"Very well," said Endicott with satisfaction. He could not but be pleased with the straightforward, decided way in which the boy was going ahead and shaping his own life. It showed he had character. There was nothing Mr. Endicott prized more than character--or what he called character: "Very well, when you get ready to set up for yourself, and I don't think that is going to be so many years off from what I hear, I will provide you an office, fully furnished, in the most desirable quarter of the city, and start you off as you ought to be started in order to win. I will introduce you to some of my best friends, and put lucrative business in your way, business with the great corporations that will bring you into immediate prominence; then I will propose your name for membership in two or three good clubs. Now those things I will do because I believe you have it in you to make good; but you'll need the boosting. Every man in this city does. Genius alone can't work you up to the top; but I can give you what you need and I mean to do it, only I feel that you on your part ought to be willing to comply with the conditions."

There was a deep silence in the room. Michael was struggling to master his voice, but when he spoke it was husky with suppressed feeling: "It is a great plan," he said. "It is just like you. I thank you, sir, for the thought, with all my heart. It grieves me more than anything I ever had to do to say no to you, but I cannot do as you ask. I cannot give up what I am trying to do. I feel it would be wrong for me. I feel that it is imperative, sir!"

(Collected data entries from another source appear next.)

(** * Locating the XGBoost shared library: a model of [xgboost/libpath.py]

    [find_lib_path] builds an ordered list of candidate paths from the
    package directory, [sys.base_prefix], the [XGBOOST_LIBRARY_PATH]
    variable and the platform identifiers, keeps the candidates that are
    regular files, and raises [XGBoostLibraryNotFound] when none is left
    (unless [XGBOOST_BUILD_DOC] is truthy).

    The function reads ambient process state only; here that state is the
    record [process], and the function is a total function of it returning
    either the raised exception or the returned list.

    A Python [str] is a [string] with one [ascii] per character, which
    covers the characters below 256. *)

From Stdlib Require Import Ascii String List Bool Arith Lia.
From stdpp Require Import base decidable option list strings gmap.

Import ListNotations.
Local Open Scope string_scope.
Local Open Scope list_scope.

(** ** Python [str] operations used by the code *)

Module PyStr.

(** [s[:n]] *)
Fixpoint slice_to (n : nat) (s : string) : string :=
  match n, s with
  | S n', String c s' => String c (slice_to n' s')
  | _, _ => ""
  end.

(** [s[n:]] *)
Fixpoint slice_from (n : nat) (s : string) : string :=
  match n, s with
  | S n', String _ s' => slice_from n' s'
  | _, _ => s
  end.

(** [s[i:j]] for [i <= j] *)
Definition slice (i j : nat) (s : string) : string :=
  slice_to (j - i) (slice_from i s).

(** [s[-1:]] *)
Fixpoint last1 (s : string) : string :=
  match s with
  | "" => ""
  | String c "" => String c ""
  | String _ s' => last1 s'
  end.

(** [bool(s)]: a string is truthy when it is not empty. *)
Definition truthy (s : string) : bool :=
  match s with "" => false | String _ _ => true end.

(** [s.startswith(pre)] *)
Definition startswith (s pre : string) : bool := String.prefix pre s.

(** [s.startswith((p1, ..., pn))] *)
Definition startswith_any (s : string) (pres : list string) : bool :=
  existsb (startswith s) pres.

(** [s.endswith(suf)] *)
Definition endswith (s suf : string) : bool :=
  String.prefix (String.rev suf) (String.rev s).

(** [c in chars] for a one-character string [c] *)
Definition char_in (c chars : string) : bool :=
  match c with
  | String a "" => existsb (Ascii.eqb a) (list_ascii_of_string chars)
  | _ => false
  end.

Fixpoint map_chars (f : ascii -> ascii) (s : string) : string :=
  match s with
  | "" => ""
  | String c s' => String (f c) (map_chars f s')
  end.

(** [s.replace(a, b)] for one-character [a] and [b] *)
Definition replace_char (a b : ascii) (s : string) : string :=
  map_chars (fun c => if Ascii.eqb c a then b else c) s.

Definition upper_ascii (c : ascii) : ascii :=
  let n := nat_of_ascii c in
  if Nat.leb 97 n && Nat.leb n 122 then ascii_of_nat (n - 32) else c.

Definition lower_ascii (c : ascii) : ascii :=
  let n := nat_of_ascii c in
  if Nat.leb 65 n && Nat.leb n 90 then ascii_of_nat (n + 32) else c.

(** [s.upper()] and [s.lower()], on the ASCII letters *)
Definition upper : string -> string := map_chars upper_ascii.
Definition lower : string -> string := map_chars lower_ascii.

(** [s.find(sub, start)]; [None] stands for [-1]. *)
Definition find (s sub : string) (start : nat) : option nat :=
  String.index start sub s.

(** [sep.join(parts)] *)
Definition join (sep : string) (parts : list string) : string :=
  String.concat sep parts.

(** The one-character string holding a line feed, Python's ["\n"]. *)
Definition nl : string := String "010"%char "".

End PyStr.

(** ** [os.path.join] of the two path modules

    [os.path] is [posixpath] or [ntpath] depending on the interpreter
    build.  Both are transcribed for [str] arguments from CPython 3.11
    ([Lib/posixpath.py], [Lib/ntpath.py]). *)

Module posixpath.
Import PyStr.

Definition sep : string := "/".
Definition pardir : string := "..".

(** One iteration of the loop [for b in p] of [join]. *)
Definition join_step (path b : string) : string :=
  if startswith b sep then b
  else if negb (truthy path) || endswith path sep then path +:+ b
  else path +:+ sep +:+ b.

Definition join (a : string) (p : list string) : string :=
  fold_left join_step p a.

End posixpath.

Module ntpath.
Import PyStr.

Definition sep : string := "\".
Definition altsep : string := "/".
Definition seps : string := "\/".
Definition colon : string := ":".
Definition pardir : string := "..".
Definition unc_prefix : string := "\\?\UNC\".

Definition splitdrive (p : string) : string * string :=
  if Nat.leb 2 (String.length p) then
    let normp := replace_char "/"%char "\"%char p in
    if String.eqb (slice 0 2 normp) (sep +:+ sep) then
      let start :=
        if String.eqb (upper (slice_to 8 normp)) unc_prefix then 8 else 2 in
      match find normp sep start with
      | None => (p, "")
      | Some index =>
          match find normp sep (index + 1) with
          | None => (p, "")
          | Some index2 => (slice_to index2 p, slice_from index2 p)
          end
      end
    else if String.eqb (slice 1 2 normp) colon then
      (slice_to 2 p, slice_from 2 p)
    else ("", p)
  else ("", p).

(** "Second path is relative to the first": the tail of the loop body. *)
Definition append_relative (result_path p_path : string) : string :=
  (if truthy result_path && negb (char_in (last1 result_path) seps)
   then result_path +:+ sep else result_path) +:+ p_path.

(** One iteration of the loop [for p in paths] of [join], on the pair
    [(result_drive, result_path)]. *)
Definition join_step (acc : string * string) (p : string)
  : string * string :=
  let '(result_drive, result_path) := acc in
  let '(p_drive, p_path) := splitdrive p in
  if truthy p_path && char_in (slice 0 1 p_path) seps then
    ((if truthy p_drive || negb (truthy result_drive)
      then p_drive else result_drive), p_path)
  else if truthy p_drive && negb (String.eqb p_drive result_drive) then
    if negb (String.eqb (lower p_drive) (lower result_drive)) then
      (p_drive, p_path)
    else
      (p_drive, append_relative result_path p_path)
  else
    (result_drive, append_relative result_path p_path).

Definition join (path : string) (paths : list string) : string :=
  let '(result_drive, result_path) :=
    fold_left join_step paths (splitdrive path) in
  if truthy result_path && negb (char_in (slice 0 1 result_path) seps)
     && truthy result_drive && negb (String.eqb (last1 result_drive) colon)
  then result_drive +:+ sep +:+ result_path
  else result_drive +:+ result_path.

End ntpath.

(** ** The process state read by [find_lib_path] *)

(** Which module [os.path] is. *)
Inductive path_module := Posix | Nt.

(** What [os.stat] reports about an existing path, symbolic links followed:
    a regular file ([S_ISREG]), a directory, or anything else. *)
Inductive file_type := S_IFREG | S_IFDIR | S_IFOTHER.

Record process := {
  os_path : path_module;
  (** [sys.platform] *)
  sys_platform : string;
  (** [platform.system()] *)
  platform_system : string;
  (** [sys.base_prefix] *)
  sys_base_prefix : string;
  (** [os.path.dirname(os.path.abspath(os.path.expanduser(__file__)))] *)
  package_dir : string;
  (** [os.environ] *)
  environ : gmap string string;
  (** [os.stat]; [None] when it raises [OSError]. *)
  os_stat : string -> option file_type;
}.

Definition os_path_join (w : process) (a : string) (p : list string) : string :=
  match os_path w with
  | Posix => posixpath.join a p
  | Nt => ntpath.join a p
  end.

(** [os.path.pardir] is [".."] in both modules. *)
Definition os_path_pardir (w : process) : string :=
  match os_path w with
  | Posix => posixpath.pardir
  | Nt => ntpath.pardir
  end.

Definition os_path_exists (w : process) (p : string) : bool :=
  match os_stat w p with
  | Some _ => true
  | None => false
  end.

Definition os_path_isfile (w : process) (p : string) : bool :=
  match os_stat w p with
  | Some S_IFREG => true
  | _ => false
  end.

(** ** [libpath.py] *)

Inductive exn := XGBoostLibraryNotFound (msg : string).

(** What a call does: it returns a value or raises. *)
Inductive outcome (A : Type) :=
| Return (a : A)
| Raise (e : exn).
Arguments Return {A} a.
Arguments Raise {A} e.

Definition curr_path (w : process) : string := package_dir w.

(** [dll_path] as first assigned. *)
Definition builtin_dirs (w : process) : list string :=
  [ os_path_join w (curr_path w) ["lib"];
    os_path_join w (curr_path w) [os_path_pardir w; os_path_pardir w; "lib"];
    os_path_join w (sys_base_prefix w) ["lib"] ].

(** [if custom_xgboost_path is not None: dll_path.extend([...])] *)
Definition extend_custom (w : process) (dll_path : list string) : list string :=
  match environ w !! "XGBOOST_LIBRARY_PATH" with
  | Some custom_xgboost_path =>
      dll_path ++ [os_path_join w custom_xgboost_path ["lib"]]
  | None => dll_path
  end.

(** The list the [win32] branch extends [dll_path] with. *)
Definition windows_dirs (w : process) : list string :=
  [ os_path_join w (sys_base_prefix w) ["bin"];
    os_path_join w (sys_base_prefix w) ["Library"];
    os_path_join w (sys_base_prefix w) ["Library"; "bin"];
    os_path_join w (sys_base_prefix w) ["Library"; "lib"];
    os_path_join w (sys_base_prefix w) ["Library"; "mingw-w64"];
    os_path_join w (sys_base_prefix w) ["Library"; "mingw-w64"; "bin"];
    os_path_join w (sys_base_prefix w) ["Library"; "mingw-w64"; "lib"] ].

(** [[os.path.join(p, name) for p in dll_path]] *)
Definition with_name (w : process) (name : string) (dll_path : list string)
  : list string :=
  map (fun p => os_path_join w p [name]) dll_path.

"Cannot! Humph! Cannot! You are like all the little upstart reformers, filled with conceit of course. You think there is no one can do the work but yourself! I will pay some one to do what you are doing! Will that satisfy you?"

Michael slowly shook his head.

"No one could do it for pay," he said with conviction. "It must be done from--perhaps it is love--I do not know. But anyway, no one was doing it, and I must, for THEY ARE MY PEOPLE!"

As he said this the young man lifted his head with that angel-proud look of his that defied a universe to set him from his purpose, and Endicott while he secretly reveled in the boy's firmness and purpose, yet writhed that he could not control this strength as he would.